#### REQUIRED WORK:
Please count the lines in the data below that hold the word "apply", and give only the number.

Collected data entries
(** The key set is the set of armed timer handles: kept by each
    regular call. *)
Lemma keys_eq_step c s :
  regular_call c s →
  keys s = armed_timers s →
  keys (snd (exec_call Linux c s)) = armed_timers (snd (exec_call Linux c s)).
Proof.
  unfold armed_timers. intros R H. destruct c as [f d|f d]; unfold exec_call;
    unfold regular_call in R.
  - destruct R as [R1 R2].
    destruct (registerTimer_effect f d s) as (_ & He & _ & [C|C]);
      destruct C as (_ & Ha & Hk & _); rewrite He, Ha, Hk; set_solver.
  - destruct (unregisterTimer_effect f d s) as (_ & He & _ & Hk & [C|C]);
      rewrite He, Hk.
    + destruct C as (_ & Ha & [C|C]); rewrite Ha; [|set_solver].
      destruct (decide (_fd d ∈ armed s)) as [Hin|Hn]; [|set_solver].
      specialize (R Hin). congruence.
    + destruct C as (_ & Ha & _). rewrite Ha. set_solver.
Qed.

Lemma after_cons c cs s : after (c :: cs) s = after cs (snd (exec_call Linux c s)).
Proof.
  unfold after. simpl. unfold bind, ret.
  destruct (exec_call Linux c s) as [r s1]. simpl.
  destruct (exec_calls Linux cs s1); reflexivity.
Qed.

Lemma keys_armed_after cs s : keys s ⊆ armed s → keys (after cs s) ⊆ armed (after cs s).
Proof.
  revert s. induction cs as [|c cs IH]; intros s H.
  - exact H.
  - rewrite after_cons. apply IH. by apply keys_armed_step.
Qed.

Lemma keys_eq_after cs s :
  regular cs s → keys s = armed_timers s →
  keys (after cs s) = armed_timers (after cs s).
Proof.
  revert s. induction cs as [|c cs IH]; intros s R H.
  - exact H.
  - destruct R as [R1 R2]. rewrite after_cons. apply IH; [exact R2|].
    by apply keys_eq_step.
Qed.

Lemma regular_take n cs s : regular cs s → regular (take n cs) s.
Proof.
  revert cs s. induction n as [|n IH]; intros [|c cs] s R; simpl; auto.
  destruct R as [R1 R2]. split; auto.
Qed.

(** ** The state after construction *)

Lemma construct_ok env :
  0 <= r_eventfd env → 0 <= r_epoll_create1 env → ctl_fault env = false →
  construct Linux env =
  mkState (mkTOR (r_epoll_create1 env) (r_eventfd env) true ∅)
    (<[r_epoll_create1 env := ({[r_eventfd env]} ∪ ∅)]>
       (<[r_epoll_create1 env := ∅]> ∅))
    ([AEventfd (r_eventfd env); AEpollCreate (r_epoll_create1 env);
      AEpollCtlAdd (r_epoll_create1 env) (r_eventfd env) 0; ASpawn;
      ALog info "Created {}"; ASetName (r_setname env)] ++
     (if r_setname env =? 0 then []
      else [ALog warn "Could not set name for {}"]) ++
     [ASetSched RT_PRIO (r_setsched env)] ++
     (if r_setsched env =? 0 then []
      else [ALog warn "Could not set realtime parameter for {}"])).
Proof.
  intros H1 H2 H3. unfold construct, TimerObjectReactor_ctor, boot.
  unfold_m. simpl.
  destruct (r_eventfd env <? 0) eqn:E1; [lia|].
  destruct (r_epoll_create1 env <? 0) eqn:E2; [lia|]. simpl.
  unfold epoll_add. rewrite lookup_insert_eq, H3.
  destruct (decide (r_eventfd env ∈ (∅ : gset Z))) as [Hin|_]; [set_solver|].
  simpl. destruct (r_setname env =? 0), (r_setsched env =? 0); reflexivity.
Qed.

#### RESPONSE:
3